The Equality Act

When I listen to news, I listen to NPR. I’m aware of its liberal bias, which manifests in how it covers news but also — and this is too rarely appreciated — what it considers "newsworthy" in the first place.

But NPR really dropped the ball on the Equality Act, which comes up for vote in the U.S. House today. Its story doesn’t even mention opposition based on the certain (not speculative) effect of requiring that male-to-female transgender persons be permitted to compete in athletic events against biological women.

A guest opinion piece in the Wall Street Journal identifies other problems besides the Act’s adverse effect on religious and conscience rights:

The Equality Act would threaten the existence of women’s prisons, public-school girls’ locker rooms, and women’s and girls’ sports teams. It would limit freedom of speech, freedom of association, accurate data collection, and scientific inquiry. It would threaten the rights of physicians who doubt the wisdom of performing life-changing, reproduction-limiting procedures, and parents who seek to protect their minor children from such treatment.

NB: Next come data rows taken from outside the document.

(* ===== verification/OcRedBlack.v ===== *)
(** * The red-black tree implements the interface of OrderedCollectionLib *)
From S2P Require Import Prelude CBase RbDefs RbTree RbHeap RbWalk RbInsert.
From S2P Require Import RbValidate RbInsertOp RbDelete OrderedCollection OcInterface.
Local Open Scope Z_scope.

Section implementation.
Context {U : Type} `{HA : PoolAllocator U} `{HV : ValidatePcd}.
Implicit Types (t : rbt U) (a : positive) (u us : U) (h : rbheap U)
  (es : list (positive * U)) (c : option positive).

(** A collection is its root; the comparison functions come with every call. *)
Definition tree_of {K} c (cmp : U → U → Z) (kcmp : K → U → Z) : RED_BLACK_TREE U K := RbTree c cmp kcmp.
Definition no_key : unit → U → Z := λ _ _, 0.
Definition no_cmp : U → U → Z := λ _ _, 0.

#[export] Instance rb_ops : OrderedCollectionOps U (rbheap U) (option positive) := {|
  oc_Init K ok cmp kcmp := o ← OrderedCollectionInit ok cmp kcmp; mret (Root <$> o);
  oc_Uninit c := OrderedCollectionUninit (tree_of c no_cmp no_key);
  oc_IsEmpty c := OrderedCollectionIsEmpty (tree_of c no_cmp no_key);
  oc_UserStruct := OrderedCollectionUserStruct;
  oc_Min c := OrderedCollectionMin (tree_of c no_cmp no_key);
  oc_Next := OrderedCollectionNext;
  oc_Find K kcmp c key := OrderedCollectionFind (tree_of c no_cmp kcmp) key;
  oc_Insert cmp c out us :=
    '(Status, Tree, out) ← OrderedCollectionInsert (tree_of c cmp no_key) out us;
    mret (Status, Root Tree, out);
  oc_Delete cmp c Node out :=
    '(Tree, out) ← OrderedCollectionDelete (tree_of c cmp no_key) Node out; mret (Root Tree, out) |}.

Definition rb_contents h c es : Prop :=
  ∃ t, holds h h [] t ∧ c = root t ∧ rb_valid t ∧ entries t = es.

Lemma rb_contents_dom h c es a : rb_contents h c es → a ∈ es.*1 → a ∈ dom h.
Proof. intros (t & [Hr _ _ _] & _ & _ & <-). by eapply rep_dom. Qed.

Lemma rb_contents_NoDup h c es : rb_contents h c es → NoDup es.*1.
Proof. intros (t & Hz & _ & _ & <-). by apply holds_NoDup in Hz. Qed.

(** Other collections do not notice a change of nodes that are not theirs. *)
Lemma rb_contents_frame h h' c es :
  rb_contents h c es → (∀ x, x ∈ es.*1 → h' !! x = h !! x) → rb_contents h' c es.
Proof.
  intros (t & Hz & -> & Hv & <-) Hsame. exists t. split_and!; [|done..].
  destruct Hz as [Hr Hc Hd _]. split; [|done..]. clear Hv Hc Hd. revert Hr Hsame.
  cbn. generalize (@None positive). induction t as [|cl l IHl b v r IHr]; intros par; cbn; [done|].
  rewrite fmap_app, fmap_cons. setoid_rewrite elem_of_app. setoid_rewrite elem_of_cons.
  intros (Hb & Hl & Hr) Hsame. split_and!.
  - rewrite Hsame by (right; by left). done.
  - apply IHl; [done|]. intros. apply Hsame. by left.
  - apply IHr; [done|]. intros. apply Hsame. right. by right.
Qed.

Lemma rb_dom_eq h h' t' (xs : list positive) a :
  holds h h' [] t' → (∀ x, x ∈ (entries t').*1 ↔ x = a ∨ x ∈ xs) → (∀ x, x ∈ xs → x ∈ dom h) →
  dom h' = {[a]} ∪ dom h.
Proof.
  intros Hz He Hdom. apply set_eq. intros x. rewrite elem_of_union, elem_of_singleton.
  destruct (decide (x ∈ (entries t').*1)) as [Hx|Hx].
  - split; [|intros _; eapply rep_dom; [apply Hz|done]]. intros _. apply He in Hx as [->|Hx]; auto.
  - rewrite !elem_of_dom, (holds_frame _ _ _ _ Hz Hx). split; [by right|]. intros [->|?]; [|done].
    destruct Hx. apply He. by left.
Qed.

Lemma rb_law_Insert cmp h c es out us `{!UserOrder cmp} :
  rb_contents h c es → ascending cmp es →
  wp (oc_Insert cmp c out us) (oc_inserted rb_contents dom cmp h c es out us) h.
Proof.
  intros (t & Hz & -> & Hv & <-) Hasc. cbn [oc_Insert rb_ops]. wp_seq. eapply wp_mono.
  { by apply (insert_spec (tree_of (root t) cmp no_key) out us h h t). }
  intros res h' Hins. assert (Hno : find_entry (cmp us) (entries t) = None → no_match (cmp us) (entries t))
    by (apply find_entry_absent).
  destruct Hins as [a u _ Hin Hu|Hn _|a garbage t' es1 es2 h' Hn Ha Hz' Hv' He He' Hasc'];
    cbn beta iota; wp_seq.
  - by eapply oc_collision.
  - by apply oc_no_memory, Hno.
  - assert (Ha' : a ∉ dom h) by (apply not_elem_of_dom; by eapply AllocatePool_fresh).
    assert (Hent : ∀ x, x ∈ (entries t').*1 ↔ x = a ∨ x ∈ (entries t).*1).
    { intros x. rewrite He', He, !fmap_app, fmap_cons, !elem_of_app, elem_of_cons. cbn. tauto. }
    cbn [UserStructCompare tree_of] in *. rewrite He' in Hasc'.
    eapply (oc_linked rb_contents dom cmp h (root t) (entries t) out us a (root t') h'); try done.
    + by apply Hno.
    + exists t'. split_and!; [by eapply holds_self|done..].
    + eapply rb_dom_eq; [done|exact Hent|]. intros x Hx. eapply rep_dom; [apply Hz|done].
    + intros c2 es' Hc2 Hdisj. eapply rb_contents_frame; [done|]. intros x Hx.
      eapply holds_frame; [done|]. rewrite Hent. intros [->|Hxt]; [|by eapply Hdisj].
      by apply Ha', (rb_contents_dom _ _ _ _ Hc2).
Qed.

Lemma rb_law_Delete cmp h c es1 a u es2 out `{!UserOrder cmp} :
  rb_contents h c (es1 ++ (a, u) :: es2) → ascending cmp (es1 ++ (a, u) :: es2) →
  wp (oc_Delete cmp c (Some a) out) (λ '(c', out') h',
    out' = (λ _, u) <$> out ∧ rb_contents h' c' (es1 ++ es2) ∧ dom h' = dom h ∖ {[a]} ∧
    (∀ c2 es', rb_contents h c2 es' → (∀ x, x ∈ es'.*1 → x ∉ (es1 ++ (a, u) :: es2).*1) →
       rb_contents h' c2 es')) h.
Proof.
  intros (t & Hz & -> & Hv & He) Hasc. cbn [oc_Delete rb_ops]. wp_seq. rewrite <-He in Hasc. eapply wp_mono.
  { by apply (delete_spec (tree_of (root t) cmp no_key) out h h t es1 a u es2). }
  intros [Tree' out'] h' (t' & [= -> ->] & Hz' & Hv' & He' & _). cbn beta iota. wp_seq.
  assert (Hin : ∀ x, x ∈ (es1 ++ (a, u) :: es2).*1 ↔ x = a ∨ x ∈ (entries t').*1).
  { intros x. rewrite He', !fmap_app, fmap_cons, !elem_of_app, elem_of_cons. cbn. tauto. }
  assert (Hother : ∀ x, x ∉ (entries t').*1 → h' !! x = delete a h !! x)
    by (intros; by eapply holds_frame).
  assert (Hnd := holds_NoDup _ _ _ _ Hz). cbn in Hnd. rewrite He in Hnd.
  assert (Ha : a ∉ (entries t').*1).
  { rewrite He', fmap_app, elem_of_app. rewrite fmap_app, fmap_cons in Hnd.
    apply NoDup_app in Hnd as (_ & Hd & [Hn _]%NoDup_cons). intros [H1|H2]; [|done].
    apply (Hd _ H1). by left. }
  split_and!; [done| | |].
  - exists t'. split_and!; [by eapply holds_self|done..].
  - apply set_eq. intros x. rewrite elem_of_difference, elem_of_singleton.
    destruct (decide (x ∈ (entries t').*1)) as [Hx|Hx].
    + split; [intros _|intros _; eapply rep_dom; [apply Hz'|done]]. split; [|by intros ->].
      eapply rep_dom; [apply Hz|]. rewrite He. apply Hin. by right.
    + rewrite !elem_of_dom, Hother by done. destruct (decide (x = a)) as [->|Hxa].
      * rewrite lookup_delete_eq. split; [by intros [? ?]|by intros [_ ?]].
      * rewrite lookup_delete_ne by done. tauto.
  - intros c2 es' Hc2 Hdisj. eapply rb_contents_frame; [done|]. intros x Hx.
    specialize (Hdisj x Hx). rewrite Hin in Hdisj.
    rewrite Hother, lookup_delete_ne by naive_solver. done.
Qed.

#[export] Instance rb_laws : OrderedCollectionLaws U (rbheap U) (option positive).
Proof.
  refine {| contents := rb_contents; pool := dom |}.
  - apply rb_contents_dom.
  - apply rb_contents_NoDup.
  - intros K ok cmp kcmp h ?. cbn [oc_Init rb_ops]. unfold OrderedCollectionInit.
    destruct ok; [|by exists None].
    assert (Hz : holds h h [] E) by (split; cbn; [done|done|intros; lia|done]).
    assert (Hrun : validate_if_enabled (RbTree None cmp kcmp) h = Some (tt, h)).
    { apply wp_run. eapply (wp_validate _ (RbTree None cmp kcmp) h h E); try done; [|constructor].
      exists 0%nat. constructor. }
    exists (Some None). split; [unfold mbind, M_bind; by rewrite Hrun|]. split; [done|].
    exists E. split_and!; try done. exists 0%nat. constructor.
  - intros h c (t & _ & -> & _ & He). destruct t as [|? l ? ? ?]; [done|]. cbn in He. by destruct (entries l).
  - intros h c es (t & _ & -> & _ & <-). destruct t as [|? l ? ? ?]; [done|].
    cbn. rewrite bool_decide_false; [done|]. by destruct (entries l).
  - intros h c es1 a u es2 (t & Hz & _ & _ & He). by eapply user_struct_at.
  - intros h c es (t & Hz & -> & _ & <-). by eapply min_run.
  - intros h c es1 a u es2 (t & Hz & _ & _ & He). by eapply next_at.
  - intros K cmp kcmp key h c es ? (t & Hz & -> & _ & <-) Hasc.
    cbn [oc_Find rb_ops]. unfold OrderedCollectionFind. apply wp_run.
    pose proof (zip_fuel _ _ _ _ Hz) as Hfuel. cbn in Hfuel.
    wp_seq. apply wp_loop_fuel. intros fuel Hf.
    eapply (find_loop_spec fuel (tree_of (root t) no_cmp kcmp) key h h [] t); [done|lia|].
    by eapply ascending_key_monotone.
  - intros. by apply rb_law_Insert.
  - intros. by apply rb_law_Delete.
Defined.
End implementation.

This isn’t hyperbole. Similar state laws have already resulted in such harm. In California, Catholic hospitals have faced lawsuits for declining to perform life-altering “gender affirmation” surgery in September 2016. In Connecticut, two biologically male athletes won a combined 15 girls state championship races, allegedly taking opportunities for further competition and scholarships from female runners in June 2019. Alaska’s Equal Rights Commission opened an investigation into a women’s shelter after it turned away a biological male in September 2019. H.R. 5 would impose the most extreme form of these laws on the whole country.

The bill is so broad that even some who support the measure in principle have called for Congress to carve out exceptions. Writing in the Washington Post in 2019, tennis legend and activist Martina Navratilova asked Congress to exempt athletic competitions. “The reality,” Ms. Navratilova wrote, “is that putting male- and female-bodied athletes together is co-ed or open sport. And in open sport, females lose.”

Women forced to compete against male athletes risk not only losing competitions, but also serious injury. Ask Tamikka Brents, whose orbital bone was fractured by transgender MMA fighter Fallon Fox in the latter’s first professional fight as a woman. Ms. Brents said she felt “overwhelmed” by the fight.

The reason that some contexts require separation of the sexes is obvious: Women have unique physical vulnerabilities. Female inmates are kept separate from male inmates for just this reason. How can we possibly reduce the number of sex crimes against women if the law refuses to recognize such basic differences?

Under the guise of fairness, the Equality Act would forbid policy makers from ever taking into consideration the differences between men and women that are necessary in order to guarantee safety and equality of the sexes.

The Equality Act isn’t about protecting people from discrimination; it’s about compelling adherence to gender ideology. Don’t let its name fool you.

The Equality Act Makes Women Unequal – WSJ

Religious freedom was once held in such high esteem that Congress was almost unanimous on the Religious Freedom Restoration Act less than 30 years ago, and Bill Clinton supported it and signed it. Today, it generally appears in scare quotes, often with intensifiers (e.g., "so-called ‘religious freedom’"), and is to the cultural left a bugaboo like saying "George Soros" to the cultural right.

NPR mis-reported the primary objections to The Equality Act, a bit of liberal groin piety analogous to tax cuts on the right, and I can’t help but suspect that they did so to "poison the well." Selma envy is alive and well as a prime motivation of today’s progressivism.